As a rule, germination is carried out until the rootlets of 0.5 cm in length appear in the bulk of the germinated seeds. Single seeds can have roots up to 1.5 cm long.
There is another way of germinating seeds - in aerated water. It is simple and convenient. The seeds are placed in water through which air is passed using an aquarium microcompressor during the entire germination period. The seeds should be well mixed with a stream of air. Preliminary soaking of seeds can be omitted, but water is replaced 10-12 hours after the start of aeration. In aerated water, seed germination is more amicable.

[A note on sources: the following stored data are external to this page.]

(** [close(ch)]: panics on a closed channel; otherwise marks it closed
    and releases every parked receiver. *)
Definition closechan (ch : chan) : result chan :=
  if closed ch then Panic CloseOfClosedChannel
  else Ok (Chan (dataqsiz ch) (qbuf ch) 0 (handed ch) true).

(** The receive case [msg, ok := <-ch]: a queued element is taken; an
    empty closed channel yields the zero value with [ok = false]; an empty
    open channel is not ready ([None]) and the receiver parks. *)
Definition chanrecv (ch : chan) : option (bytes * bool) * chan :=
  match qbuf ch with
  | v :: q => (Some (v, true), Chan (dataqsiz ch) q (recvq ch) (handed ch) (closed ch))
  | [] =>
      if closed ch then (Some (""%string, false), ch)
      else (None, Chan (dataqsiz ch) [] (S (recvq ch)) (handed ch) false)
  end.

(** A parked receiver leaves the channel because another case of its
    [select] fired. *)
Definition unpark (ch : chan) : chan :=
  Chan (dataqsiz ch) (qbuf ch) (pred (recvq ch)) (handed ch) (closed ch).

(** Everything the channel has accepted and not yet handed out of its
    queue is what its receiver has got or will get. *)
Definition delivered (ch : chan) : list bytes := handed ch ++ qbuf ch.

(** ** Data model (hub source file, client.go) *)

Record Message := {
  ClientId : string;
  Text : string
}.

(** A [*Client]. *)
Definition loc := positive.

Module Client.
(** [Client]: [hub] is the one Hub of the process and [conn] is
    modelled with the pumps; the Hub touches [id] and [send] only. *)
Record t := {
  id : string;
  send : chan
}.
End Client.

(** [Hub]: the [clients] map and the [messages] history.  The three
    channels [broadcast], [register] and [unregister] are unbuffered and
    feed the events handled below; the embedded [RWMutex] is only taken
    and released around map writes inside the loop. *)
Record Hub := {
  clients : gmap loc bool;
  messages : list Message
}.

Definition NewHub : Hub := {| clients := ∅; messages := [] |}.

(** Lines written with [log.Printf]. *)
Inductive logline :=
  | LogConnected (cid : string)
  | LogDisconnected (cid : string)
  | LogValue (text : bytes)
  | LogError.

(** What the code does to the outside, in program order: log lines,
    attempted mailbox sends with their outcome, and [close] calls. *)
Inductive effect :=
  | Logged (l : logline)
  | SendTried (c : loc) (b : bytes) (ok : bool)
  | Closed (c : loc).

Record world := {
  hub : Hub;
  heap : gmap loc Client.t;
  trace : list effect
}.

Definition deref (w : world) (c : loc) : result Client.t :=
  match heap w !! c with
  | Some cl => Ok cl
  | None => Panic NilDereference
  end.

Definition with_send (cl : Client.t) (ch : chan) : Client.t :=
  {| Client.id := Client.id cl; Client.send := ch |}.

(** ** Hub.Run: one handler per case of the [select] *)

Section HubLoop.

(** [getMessageTemplate]: the template file is not part of the
    sources; its two failure paths end the process with [log.Fatalf],
    so a handler that goes on has got bytes back. *)
Variable getMessageTemplate : Message → bytes.

(** [case client := <-h.register] *)
Definition on_register (c : loc) (w : world) : result world :=
  let h := {| clients := <[c := true]> (clients (hub w));
              messages := messages (hub w) |} in
  cl ← deref w c;
  Ok {| hub := h; heap := heap w;
        trace := trace w ++ [Logged (LogConnected (Client.id cl))] |}.

(** [case client := <-h.unregister] *)
Definition on_unregister (c : loc) (w : world) : result world :=
  match clients (hub w) !! c with
  | Some _ =>
      cl ← deref w c;
      ch ← closechan (Client.send cl);
      Ok {| hub := {| clients := delete c (clients (hub w));
                      messages := messages (hub w) |};
            heap := <[c := with_send cl ch]> (heap w);
            trace := trace w ++ [Logged (LogDisconnected (Client.id cl)); Closed c] |}
  | None => Ok w
  end.

(** Body of [for client := range h.clients]: the inner [select]. *)
Definition offer (b : bytes) (c : loc) (w : world) : result world :=
  cl ← deref w c;
  '(ok, ch) ← chansend_nb (Client.send cl) b;
  if ok : bool then
    Ok {| hub := hub w;
          heap := <[c := with_send cl ch]> (heap w);
          trace := trace w ++ [SendTried c b true] |}
  else
    ch' ← closechan (Client.send cl);
    Ok {| hub := {| clients := delete c (clients (hub w));
                    messages := messages (hub w) |};
          heap := <[c := with_send cl ch']> (heap w);
          trace := trace w ++ [SendTried c b false; Closed c] |}.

Which seeds should not be soaked and germinated?
Never soak pelleted (granular) seeds, that is, those covered with special artificial casings. In addition, it is not recommended to soak and germinate seeds covered with thin colored shells. In both cases, when such seeds are soaked or germinated, the shell is partially or completely destroyed and all the useful properties of its application are lost.
But due to the fact that a significant part of the seeds I buy is produced only in Holland, and there you practically cannot find seeds without a shell, you have to compromise and still soak or germinate the seeds of a number of crops. The reason is that we have a very short growing season, and it is completely unreasonable to waste a lot of time to get seedlings in the Urals. Therefore, despite the presence of a protective shell, I always soak beet seeds, for example, and germinate carrot and onion seeds. But I definitely soak and germinate them in sawdust. Therefore, it is not required to wash the seeds, and therefore the colored shell is practically not destroyed. I don’t buy granulated seeds of such crops.